In that case our Supreme Court stated that the "portion of the charge to the jury pertaining to the issue of intoxication and its relationship to the specific intent required for murder amounted to an unexceptionable statement of the relevant Connecticut law, "Ibid, p. 69 (emphasis added). The jury instruction determined to be "unexceptionable" is not quoted in the opinion. However, the instruction is quoted in the appellate brief submitted by the defendant in that case and can be found in Connecticut Supreme Court Records and Briefs, October term 1976, Part 3, Position 6, pp 12 through 14. A copy of these instructions is attached to this Memorandum. CT Page 7037
A comparison of the instruction given in Crawford, supra, and the one given at the petitioner's trial reveals that the latter instruction tracks the former nearly verbatim, with one notable exception. The judge at the petitioner's trial additionally charged the jury as follows:
        "However, the burden remains with the state to prove beyond a reasonable doubt that the defendant, in spite of any intoxication, if you find any, had the capacity to and did from the intent to cause Valerie Vicker's death when he shot her. This is to the basic rule that the state has the burden of proving all the elements of the crime charged, including intent beyond a reasonable doubt. So, I mention this to you because I don't want you to think that the defendant has the burden of proof on this. The burden overall is on the state." (Respondent's Exhibit 1, pp. 29 and 30, emphasis added).
This addition to the language already approved by our Supreme Court in Crawford, supra, supplied precisely the kind of cautionary instruction the petitioner now asserts is lacking. This expanded instruction clearly established for the jury that the burden of proof does not shift from the prosecution to the defense on this issue, and that any intoxicated state which either rendered the petitioner incapable of forming the requisite intent or cast a reasonable doubt as to whether he actually had that intent, would negate an element of the crime of murder.
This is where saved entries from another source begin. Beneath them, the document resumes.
Lemma for_app_ids_collects app_ids :
  forall urls s results s',
    lookups app_ids s = (inr results, s') ->
    for_app_ids app_ids urls s
    = (inr (urls ++ map VStr (present_urls results))%list, s').
Proof.
  induction app_ids as [| app_id rest IH]; intros urls s results s' H.
  - inversion H; subst. simpl. unfold ret. rewrite app_nil_r. reflexivity.
  - simpl in H. unfold bind in H.
    destruct (get_splunkbase_app_info app_id s) as [[e | t] s1] eqn:Hone;
      [discriminate |].
    destruct (lookups rest s1) as [[e | ts] s2] eqn:Hrest; [discriminate |].
    inversion H; subst. simpl. unfold bind. rewrite Hone.
    rewrite (IH _ _ _ _ Hrest).
    destruct (lookup_url_slot _ _ _ _ Hone) as [Hurl | [version Hurl]];
      unfold present_urls; simpl; rewrite Hurl; simpl.
    + reflexivity.
    + rewrite <- app_assoc. reflexivity.
Qed.

(** An exception that leaves a lookup leaves the loop too. *)
Lemma for_app_ids_raises app_ids :
  forall urls s e s',
    lookups app_ids s = (inl e, s') ->
    for_app_ids app_ids urls s = (inl e, s').
Proof.
  induction app_ids as [| app_id rest IH]; intros urls s e s' H.
  - discriminate.
  - simpl in H. unfold bind in H. simpl. unfold bind.
    destruct (get_splunkbase_app_info app_id s) as [[e1 | t] s1] eqn:Hone;
      [inversion H; reflexivity |].
    destruct (lookups rest s1) as [[e2 | ts] s2] eqn:Hrest; [| discriminate].
    inversion H; subst. apply IH. exact Hrest.
Qed.

(** The [try] body prints nothing on the way to an exception. *)
Lemma try_block_raises_stdout app_id s e s1 :
  try_block app_id s = (inl e, s1) -> stdout s1 = stdout s.
Proof.
  rewrite try_block_fetch. unfold bind.
  destruct (fetch (app_url app_id) s) as [[e1 | app_data] sa] eqn:Happ.
  { intros H; inversion H; subst. apply (fetch_raises _ _ _ _ Happ). }
  pose proof (fetch_stdout _ _ _ _ Happ) as Hout1.
  destruct app_data as [| b | n | r | t0 | l | d]; simpl;
    try (intros H; inversion H; subst; assumption).
  destruct (fetch (release_url app_id) sa) as [[e2 | release_data] sb] eqn:Hrel.
  { intros H; inversion H; subst.
    rewrite <- Hout1. apply (fetch_raises _ _ _ _ Hrel). }
  pose proof (fetch_stdout _ _ _ _ Hrel) as Hout2.
  destruct (has_release release_data) eqn:Hhas.
  - apply has_release_list in Hhas. destruct Hhas as (first & rest & ->).
    simpl.
    destruct first as [| b | n | r | t0 | l | f]; simpl;
      try (intros H; inversion H; subst; congruence).
    destruct (dict_lookup "name" f); simpl; intros H; inversion H; subst.
    congruence.
  - unfold print, ret. simpl. discriminate.
Qed.
(** * Seed-data bootstrap of the blog template: a shallow embedding

    The bootstrap script is sequential glue over the host framework's
    configuration store, query engine, upload service and document service.
    It is embedded here as a state-and-exception monad over an explicit
    [World]: the persistent back-end state, the JavaScript heap holding the
    content-block objects, and the console.  The collaborators' failures
    (store, permission creation, file system, upload, document creation) are
    decided by an environment [Env], so that every function below is a total,
    executable Rocq function. *)

From Stdlib Require Import ZArith NArith String Ascii.
From stdpp Require Import base option list gmap strings.

Open Scope string_scope.
Open Scope list_scope.
Set Warnings "-register-all".

(** ** JavaScript strings

    A JavaScript string is a sequence of UTF-16 code units.  The regular
    expression and [split] calls of the script work on code units, so file
    names and block tags are lists of code units; property names, which are
    only ever compared, are plain [string]s. *)

Definition jsstring := list N.

Definition js (s : string) : jsstring :=
  map (fun a : ascii => N_of_ascii a) (list_ascii_of_string s).

Definition DOT : N := 46%N.

(** LineTerminator of the language: LF, CR, LS and PS.  The pattern character
    [.] of a regular expression without the [s] flag matches every code unit
    but these. *)
Definition isLineTerminator (c : N) : bool :=
  (c =? 10)%N || (c =? 13)%N || (c =? 8232)%N || (c =? 8233)%N.

(** [fileName.replace(/\..*$/, '')].  The pattern matches at the leftmost dot
    from which [.*] can reach the end of the input ([$] without the [m] flag
    is the end of the input only), that is the leftmost dot followed by no
    line terminator; the match runs to the end of the string and is removed.
    Without such a dot the string is returned as it is. *)
Fixpoint strip_ext (s : jsstring) : jsstring :=
  match s with
  | [] => []
  | c :: t =>
      if (c =? DOT)%N && forallb (fun d => negb (isLineTerminator d)) t
      then []
      else c :: strip_ext t
  end.

(** [s.split('.')]: the segments between dots, never an empty array. *)
Fixpoint split_dot (s : jsstring) : list jsstring :=
  match s with
  | [] => [[]]
  | c :: t =>
      if (c =? DOT)%N then [] :: split_dot t
      else match split_dot t with
           | seg :: segs => (c :: seg) :: segs
           | [] => [[c]]
           end
  end.

(** [fileName.split('.').shift()] *)
Definition first_segment (s : jsstring) : jsstring :=
  match split_dot s with
  | seg :: _ => seg
  | [] => []
  end.

(** [filePath.split(".").pop()] *)
Definition last_segment (s : jsstring) : jsstring :=
  match last (split_dot s) with
  | Some seg => seg
  | None => []
  end.

(** The iterator of a string yields its code points: a high surrogate
    followed by a low surrogate is one element. *)
Definition isHighSurrogate (c : N) : bool := (55296 <=? c)%N && (c <=? 56319)%N.
Definition isLowSurrogate (c : N) : bool := (56320 <=? c)%N && (c <=? 57343)%N.

Fixpoint string_iterator (s : jsstring) : list jsstring :=
  match s with
  | [] => []
  | c :: t =>
      match t with
      | d :: t' =>
          if isHighSurrogate c && isLowSurrogate d
          then [c; d] :: string_iterator t'
          else [c] :: string_iterator t
      | [] => [[c]]
      end
  end.

(** ** Values, objects and the heap *)

Definition loc := nat.

(** What [getFileData] hands to the upload service. *)
Record FileData := mkFileData {
  filepath : jsstring;
  originalFilename : jsstring;
  type : option jsstring;       (* [mime.lookup] answers a string or [false] *)
  mimetype : option jsstring;
  ext : jsstring;
  size : Z;
}.

(** A record of the asset store ([plugin::upload.file]). *)
Record FileRecord := mkFileRecord {
  file_id : nat;
  file_name : jsstring;
  file_alternativeText : jsstring;
  file_caption : jsstring;
  file_data : FileData;
}.

Inductive value : Type :=
  | VUndef
  | VNull
  | VBool (b : bool)
  | VNum (n : Z)
  | VStr (s : jsstring)
  | VFile (r : FileRecord)      (* an asset record answered by the back end *)
  | VList (l : list value)
  | VRef (l : loc).             (* an object of the heap *)

(** An object is its own properties; the heap is the sequence of objects
    allocated so far, an object's address being its index. *)
Abbreviation obj := (gmap string value).
Abbreviation heap_t := (list obj).

(** [o.k]: a missing property reads as [undefined]. *)
Definition obj_get (o : obj) (k : string) : value := default VUndef (o !! k).

Inductive exn :=
  | TypeError (msg : string)
  | Failure (origin : string) (detail : jsstring).

Inductive Res (A : Type) : Type :=
  | Ok (a : A)
  | Throw (e : exn).
Arguments Ok {A} a.
Arguments Throw {A} e.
The instruction given by the trial judge at the petitioner's trial amounts to an improved version at the charge expressly found "unexceptionable" by the Connecticut Supreme Court two years earlier. This court cannot see how petitioner's counsel was in any way deficient in not excepting to an instruction recently labeled "unexceptionable." The same reasoning applies at the appellate level. The court finds that the petitioner's counsel's conduct never fell below any objective standard of reasonableness in not excepting to the charge in question. To require petitioner's counsel to have anticipated State v. Stevenson, supra, by eight years would be to demand a prescience beyond the powers normally attributable to ordinarily competent attorneys.
Considering the conformance of the charge in question to the dictates of State v. Crawford, supra, and the similarity to those charges suggested by the legal commentators at the CT Page 7038 time, the court holds that the petitioner has failed to prove he was given ineffective legal assistance at the trial or appellate level.
Therefore, the petition is dismissed.